**TASK TO CARRY OUT**
Your task is to copy the lines of the data below from the line holding "Forall (fun op" through the line holding "split; induction Hf", inclusive, exactly and with nothing added.

**DATASET RECORDS**
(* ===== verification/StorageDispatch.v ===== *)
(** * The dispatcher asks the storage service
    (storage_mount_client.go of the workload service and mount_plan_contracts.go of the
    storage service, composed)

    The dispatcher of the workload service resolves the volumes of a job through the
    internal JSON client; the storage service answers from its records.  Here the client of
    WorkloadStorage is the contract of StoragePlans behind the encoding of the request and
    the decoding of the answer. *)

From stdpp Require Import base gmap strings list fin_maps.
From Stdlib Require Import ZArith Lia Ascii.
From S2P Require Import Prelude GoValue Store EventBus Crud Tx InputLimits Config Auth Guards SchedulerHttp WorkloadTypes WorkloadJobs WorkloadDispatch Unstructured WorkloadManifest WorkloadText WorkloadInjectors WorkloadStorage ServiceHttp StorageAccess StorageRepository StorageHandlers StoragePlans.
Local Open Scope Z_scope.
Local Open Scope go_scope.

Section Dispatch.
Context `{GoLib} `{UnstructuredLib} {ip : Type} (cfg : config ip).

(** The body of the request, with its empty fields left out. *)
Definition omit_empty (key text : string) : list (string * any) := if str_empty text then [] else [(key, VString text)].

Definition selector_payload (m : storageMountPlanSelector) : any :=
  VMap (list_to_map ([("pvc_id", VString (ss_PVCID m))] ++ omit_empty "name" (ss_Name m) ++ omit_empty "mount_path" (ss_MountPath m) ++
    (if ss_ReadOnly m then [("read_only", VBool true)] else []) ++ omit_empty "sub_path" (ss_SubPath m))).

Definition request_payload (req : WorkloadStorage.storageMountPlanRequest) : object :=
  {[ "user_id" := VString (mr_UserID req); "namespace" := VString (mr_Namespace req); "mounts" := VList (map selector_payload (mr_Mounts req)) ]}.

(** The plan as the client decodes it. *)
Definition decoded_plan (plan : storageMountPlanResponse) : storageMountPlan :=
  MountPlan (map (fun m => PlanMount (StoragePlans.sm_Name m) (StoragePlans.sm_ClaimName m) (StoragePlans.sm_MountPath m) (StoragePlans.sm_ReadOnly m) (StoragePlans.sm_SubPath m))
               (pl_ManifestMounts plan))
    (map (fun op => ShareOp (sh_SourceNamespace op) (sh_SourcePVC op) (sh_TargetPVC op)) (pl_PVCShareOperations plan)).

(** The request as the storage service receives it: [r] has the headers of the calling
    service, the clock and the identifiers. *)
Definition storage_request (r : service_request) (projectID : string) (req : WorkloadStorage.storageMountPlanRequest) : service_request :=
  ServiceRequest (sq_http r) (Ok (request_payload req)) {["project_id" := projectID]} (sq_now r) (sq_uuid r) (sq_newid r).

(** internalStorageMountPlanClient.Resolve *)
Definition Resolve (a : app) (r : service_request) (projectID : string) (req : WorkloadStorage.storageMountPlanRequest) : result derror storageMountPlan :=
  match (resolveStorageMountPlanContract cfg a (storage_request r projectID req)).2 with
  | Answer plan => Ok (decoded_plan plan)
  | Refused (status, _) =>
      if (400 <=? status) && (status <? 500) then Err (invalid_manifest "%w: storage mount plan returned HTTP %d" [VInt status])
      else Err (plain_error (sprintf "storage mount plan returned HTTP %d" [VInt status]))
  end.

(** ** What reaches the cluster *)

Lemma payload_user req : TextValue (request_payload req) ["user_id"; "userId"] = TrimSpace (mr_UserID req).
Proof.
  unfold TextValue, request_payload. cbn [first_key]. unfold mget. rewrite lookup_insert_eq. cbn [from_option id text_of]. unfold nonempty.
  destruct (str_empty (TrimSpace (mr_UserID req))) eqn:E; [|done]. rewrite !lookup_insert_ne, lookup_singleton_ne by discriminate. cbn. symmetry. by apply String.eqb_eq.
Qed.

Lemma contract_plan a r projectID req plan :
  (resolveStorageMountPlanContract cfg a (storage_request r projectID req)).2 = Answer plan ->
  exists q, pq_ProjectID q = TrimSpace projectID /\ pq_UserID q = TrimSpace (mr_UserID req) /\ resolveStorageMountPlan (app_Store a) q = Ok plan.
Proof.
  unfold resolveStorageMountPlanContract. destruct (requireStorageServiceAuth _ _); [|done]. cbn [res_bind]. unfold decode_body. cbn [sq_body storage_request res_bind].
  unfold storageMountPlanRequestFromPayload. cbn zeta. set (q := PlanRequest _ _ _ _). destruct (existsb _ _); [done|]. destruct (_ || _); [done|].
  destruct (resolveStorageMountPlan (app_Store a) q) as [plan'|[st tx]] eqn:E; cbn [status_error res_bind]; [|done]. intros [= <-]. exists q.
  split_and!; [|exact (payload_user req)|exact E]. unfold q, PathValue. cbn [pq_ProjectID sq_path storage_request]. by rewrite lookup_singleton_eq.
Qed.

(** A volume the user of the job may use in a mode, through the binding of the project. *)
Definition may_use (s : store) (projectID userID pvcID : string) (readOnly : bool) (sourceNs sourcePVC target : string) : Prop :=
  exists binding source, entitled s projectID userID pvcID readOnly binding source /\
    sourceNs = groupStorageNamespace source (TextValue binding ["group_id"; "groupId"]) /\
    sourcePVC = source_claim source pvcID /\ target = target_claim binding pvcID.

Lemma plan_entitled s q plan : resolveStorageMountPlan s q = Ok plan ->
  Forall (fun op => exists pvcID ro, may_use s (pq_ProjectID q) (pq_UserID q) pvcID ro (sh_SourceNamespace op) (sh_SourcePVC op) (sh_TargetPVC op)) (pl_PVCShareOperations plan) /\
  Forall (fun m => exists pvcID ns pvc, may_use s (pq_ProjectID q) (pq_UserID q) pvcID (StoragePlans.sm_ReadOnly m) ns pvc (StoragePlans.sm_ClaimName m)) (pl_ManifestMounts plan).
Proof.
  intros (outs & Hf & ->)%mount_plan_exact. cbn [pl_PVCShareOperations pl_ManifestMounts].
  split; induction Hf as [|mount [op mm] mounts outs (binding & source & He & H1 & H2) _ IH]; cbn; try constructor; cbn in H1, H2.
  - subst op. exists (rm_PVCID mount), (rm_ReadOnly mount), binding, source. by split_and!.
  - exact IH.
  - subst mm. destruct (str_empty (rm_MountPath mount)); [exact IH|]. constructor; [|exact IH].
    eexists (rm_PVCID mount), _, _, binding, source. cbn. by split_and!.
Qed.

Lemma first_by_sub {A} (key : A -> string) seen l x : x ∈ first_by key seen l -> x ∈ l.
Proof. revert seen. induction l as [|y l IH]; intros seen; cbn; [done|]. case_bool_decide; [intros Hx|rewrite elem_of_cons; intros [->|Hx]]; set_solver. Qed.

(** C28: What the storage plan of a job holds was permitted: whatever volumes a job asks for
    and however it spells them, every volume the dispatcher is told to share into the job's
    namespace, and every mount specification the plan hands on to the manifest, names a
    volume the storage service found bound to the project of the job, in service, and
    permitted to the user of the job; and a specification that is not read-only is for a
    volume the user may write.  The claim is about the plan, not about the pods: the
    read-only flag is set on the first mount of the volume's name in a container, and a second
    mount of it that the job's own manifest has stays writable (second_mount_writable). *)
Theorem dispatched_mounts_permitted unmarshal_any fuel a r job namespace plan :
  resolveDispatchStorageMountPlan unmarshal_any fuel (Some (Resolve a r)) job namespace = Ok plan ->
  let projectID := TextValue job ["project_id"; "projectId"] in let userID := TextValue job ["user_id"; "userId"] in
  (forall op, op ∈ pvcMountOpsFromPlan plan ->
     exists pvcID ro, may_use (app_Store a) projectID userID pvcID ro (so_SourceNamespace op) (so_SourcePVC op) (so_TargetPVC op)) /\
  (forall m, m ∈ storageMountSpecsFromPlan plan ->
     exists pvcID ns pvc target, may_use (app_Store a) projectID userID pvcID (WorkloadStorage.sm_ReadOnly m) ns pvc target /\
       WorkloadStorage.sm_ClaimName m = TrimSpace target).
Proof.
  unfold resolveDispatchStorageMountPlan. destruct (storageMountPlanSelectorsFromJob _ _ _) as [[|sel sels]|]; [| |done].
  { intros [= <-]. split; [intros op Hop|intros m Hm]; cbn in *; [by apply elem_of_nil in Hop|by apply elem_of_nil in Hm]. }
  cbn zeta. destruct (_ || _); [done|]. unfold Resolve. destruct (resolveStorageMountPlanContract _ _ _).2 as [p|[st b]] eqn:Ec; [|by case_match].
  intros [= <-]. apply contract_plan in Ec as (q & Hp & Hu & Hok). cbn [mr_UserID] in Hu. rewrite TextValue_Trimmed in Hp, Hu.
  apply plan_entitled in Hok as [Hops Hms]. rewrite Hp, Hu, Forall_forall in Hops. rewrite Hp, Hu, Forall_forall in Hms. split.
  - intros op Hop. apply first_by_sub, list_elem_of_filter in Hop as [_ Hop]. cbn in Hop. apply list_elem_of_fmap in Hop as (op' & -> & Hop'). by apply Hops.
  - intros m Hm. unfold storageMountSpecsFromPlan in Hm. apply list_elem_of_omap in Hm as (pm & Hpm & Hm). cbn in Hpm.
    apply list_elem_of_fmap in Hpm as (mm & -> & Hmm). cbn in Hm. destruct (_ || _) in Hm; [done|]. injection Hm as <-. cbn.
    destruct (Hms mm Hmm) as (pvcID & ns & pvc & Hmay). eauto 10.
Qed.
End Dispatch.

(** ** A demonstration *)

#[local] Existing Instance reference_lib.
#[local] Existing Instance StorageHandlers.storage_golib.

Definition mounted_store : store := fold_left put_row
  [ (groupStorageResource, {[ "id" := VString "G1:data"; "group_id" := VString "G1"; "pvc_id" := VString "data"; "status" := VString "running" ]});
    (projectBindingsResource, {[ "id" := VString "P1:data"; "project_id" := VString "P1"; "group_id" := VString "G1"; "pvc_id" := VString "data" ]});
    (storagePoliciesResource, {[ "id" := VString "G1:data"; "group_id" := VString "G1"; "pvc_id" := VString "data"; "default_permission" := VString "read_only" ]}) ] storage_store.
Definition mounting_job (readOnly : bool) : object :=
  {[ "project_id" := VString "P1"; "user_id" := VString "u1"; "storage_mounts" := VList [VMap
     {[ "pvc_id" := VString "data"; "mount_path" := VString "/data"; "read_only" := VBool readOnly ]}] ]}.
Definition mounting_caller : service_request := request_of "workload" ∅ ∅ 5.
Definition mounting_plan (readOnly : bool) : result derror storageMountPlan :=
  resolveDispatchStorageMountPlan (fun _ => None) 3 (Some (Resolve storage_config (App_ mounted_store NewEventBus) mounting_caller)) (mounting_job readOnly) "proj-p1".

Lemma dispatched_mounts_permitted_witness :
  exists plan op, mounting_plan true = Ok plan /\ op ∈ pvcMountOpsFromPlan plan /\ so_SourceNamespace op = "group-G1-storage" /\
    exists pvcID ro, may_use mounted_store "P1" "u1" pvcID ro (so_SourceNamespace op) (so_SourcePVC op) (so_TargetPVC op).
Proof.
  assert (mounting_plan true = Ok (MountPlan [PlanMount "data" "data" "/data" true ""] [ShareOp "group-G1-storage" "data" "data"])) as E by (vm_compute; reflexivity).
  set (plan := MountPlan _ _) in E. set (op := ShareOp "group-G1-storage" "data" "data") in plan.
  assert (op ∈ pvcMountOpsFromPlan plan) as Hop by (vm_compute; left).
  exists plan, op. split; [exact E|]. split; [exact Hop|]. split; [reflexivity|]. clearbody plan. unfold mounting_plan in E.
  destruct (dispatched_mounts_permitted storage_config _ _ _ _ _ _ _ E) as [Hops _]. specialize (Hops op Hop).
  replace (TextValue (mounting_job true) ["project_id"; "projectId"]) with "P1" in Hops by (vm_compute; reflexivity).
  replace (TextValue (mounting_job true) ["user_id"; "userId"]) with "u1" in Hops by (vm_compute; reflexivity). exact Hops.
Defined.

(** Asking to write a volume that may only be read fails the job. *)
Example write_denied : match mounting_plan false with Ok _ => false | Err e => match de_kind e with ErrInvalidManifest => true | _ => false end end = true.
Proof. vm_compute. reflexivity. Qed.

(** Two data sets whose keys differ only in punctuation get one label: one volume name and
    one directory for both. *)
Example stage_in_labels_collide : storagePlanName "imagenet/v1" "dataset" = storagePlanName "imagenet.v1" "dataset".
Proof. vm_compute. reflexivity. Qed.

**RESULT OF THE TASK**
  Forall (fun op => exists pvcID ro, may_use s (pq_ProjectID q) (pq_UserID q) pvcID ro (sh_SourceNamespace op) (sh_SourcePVC op) (sh_TargetPVC op)) (pl_PVCShareOperations plan) /\
  Forall (fun m => exists pvcID ns pvc, may_use s (pq_ProjectID q) (pq_UserID q) pvcID (StoragePlans.sm_ReadOnly m) ns pvc (StoragePlans.sm_ClaimName m)) (pl_ManifestMounts plan).
Proof.
  intros (outs & Hf & ->)%mount_plan_exact. cbn [pl_PVCShareOperations pl_ManifestMounts].
  split; induction Hf as [|mount [op mm] mounts outs (binding & source & He & H1 & H2) _ IH]; cbn; try constructor; cbn in H1, H2.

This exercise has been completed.